# Instructions to follow
Up to and including the line containing "Context (others : F", set down each line of the entries below exactly, starting from the first, and leave out the rest.

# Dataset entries
Lemma piece_own p s w s' : p ∈ ps -> task p s = (Ok w, s') ->
  piece_stored p w s' /\ forall p' w', p' ∈ ps -> p' <> p -> piece_stored p' w' s -> piece_stored p' w' s'.
Proof using All.
  intros Hin E. pose proof Hld as Hld'. rewrite Forall_forall in Hld'. destruct (Hld' p Hin) as (id & ptr & Ep & Hid & Hsl).
  pose proof E as E'. rewrite Ep in E'.
  eapply (write_file_abt_spec st cs offset size path client) in E' as (w' & [= <-] & Hw & Hwr); try done.
  assert (pc_id p = id) as Eid by (by rewrite Ep). unfold piece_stored. rewrite Eid. split.
  - split; [done|]. intros Hfull o Hor Eo. unfold byte_of.
    apply (wrote_all_lookup st cs offset size path client Hcs Ho Hs Hclient _ _ _ _ Hwr); [done|rewrite Eo; set_solver|].
    pose proof (psize_bounds cs offset size ltac:(lia) Ho Hs id Hid). rewrite Eo. lia.
  - intros p' w2 Hin' Hne [H1 H2]. split; [done|]. intros Hfull o Hor Eo. rewrite <- (H2 Hfull o Hor Eo). unfold byte_of.
    rewrite (proj2 Hwr); [done|]. intros id' ->%list_elem_of_singleton Eq.
    pose proof (piece_range p' Hin') as Hid'. rewrite Eo in Eq.
    pose proof (first_le_last cs offset size ltac:(lia) Ho Hs).
    assert (0 <= first_id cs offset) by (apply Z.div_pos; lia).
    apply chunk_file_inj in Eq as [_ Eq]; [|unfold in_u; lia..]. apply Hne.
    apply list_elem_of_lookup in Hin as [i Hi], Hin' as [j Hj].
    assert (j = i) as ->; [|congruence]. eapply NoDup_lookup; [exact Hnd| |]; rewrite list_lookup_fmap.
    + by rewrite Hj.
    + rewrite Hi. cbn. congruence.
Qed.

Lemma piece_kept p w s s' : p ∈ ps -> keeps_range s s' -> piece_stored p w s -> piece_stored p w s'.
Proof using All.
  intros _ Hk [H1 H2]. split; [done|]. intros Hfull o Hor Eo. specialize (H2 Hfull o Hor Eo).
  destruct (client !! Z.to_nat (o - offset)) as [b|] eqn:Eb; [by apply Hk|]. apply lookup_ge_None in Eb. lia.
Qed.

Context (Hwait : forall n, eventual_wait_ok env n = true) (Hsum : zsum psz (pc_id <$> ps) < 2 ^ 64).
Context (others : F -> F -> Prop) (Hothers : forall s s', others s s' -> keeps_range s s').

Local Abbreviation shared r := (shared_reachable h calls ps task f others r).

Lemma write_task_total p s : p ∈ ps -> exists o s', task p s = (Ok o, s').
Proof using All.
  by apply (write_tasks_ok st cs offset size path client Hcs Hst Ho Hs H32 Hp Hclient env calls bulk ps f Hld Hnd).
Qed.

# Answer section
Lemma piece_own p s w s' : p ∈ ps -> task p s = (Ok w, s') ->
  piece_stored p w s' /\ forall p' w', p' ∈ ps -> p' <> p -> piece_stored p' w' s -> piece_stored p' w' s'.
Proof using All.
  intros Hin E. pose proof Hld as Hld'. rewrite Forall_forall in Hld'. destruct (Hld' p Hin) as (id & ptr & Ep & Hid & Hsl).
  pose proof E as E'. rewrite Ep in E'.
  eapply (write_file_abt_spec st cs offset size path client) in E' as (w' & [= <-] & Hw & Hwr); try done.
  assert (pc_id p = id) as Eid by (by rewrite Ep). unfold piece_stored. rewrite Eid. split.
  - split; [done|]. intros Hfull o Hor Eo. unfold byte_of.
    apply (wrote_all_lookup st cs offset size path client Hcs Ho Hs Hclient _ _ _ _ Hwr); [done|rewrite Eo; set_solver|].
    pose proof (psize_bounds cs offset size ltac:(lia) Ho Hs id Hid). rewrite Eo. lia.
  - intros p' w2 Hin' Hne [H1 H2]. split; [done|]. intros Hfull o Hor Eo. rewrite <- (H2 Hfull o Hor Eo). unfold byte_of.
    rewrite (proj2 Hwr); [done|]. intros id' ->%list_elem_of_singleton Eq.
    pose proof (piece_range p' Hin') as Hid'. rewrite Eo in Eq.
    pose proof (first_le_last cs offset size ltac:(lia) Ho Hs).
    assert (0 <= first_id cs offset) by (apply Z.div_pos; lia).
    apply chunk_file_inj in Eq as [_ Eq]; [|unfold in_u; lia..]. apply Hne.
    apply list_elem_of_lookup in Hin as [i Hi], Hin' as [j Hj].
    assert (j = i) as ->; [|congruence]. eapply NoDup_lookup; [exact Hnd| |]; rewrite list_lookup_fmap.
    + by rewrite Hj.
    + rewrite Hi. cbn. congruence.
Qed.

Lemma piece_kept p w s s' : p ∈ ps -> keeps_range s s' -> piece_stored p w s -> piece_stored p w s'.
Proof using All.
  intros _ Hk [H1 H2]. split; [done|]. intros Hfull o Hor Eo. specialize (H2 Hfull o Hor Eo).
  destruct (client !! Z.to_nat (o - offset)) as [b|] eqn:Eb; [by apply Hk|]. apply lookup_ge_None in Eb. lia.
Qed.

Context (Hwait : forall n, eventual_wait_ok env n = true) (Hsum : zsum psz (pc_id <$> ps) < 2 ^ 64).
Context (others : F -> F -> Prop) (Hothers : forall s s', others s s' -> keeps_range s s').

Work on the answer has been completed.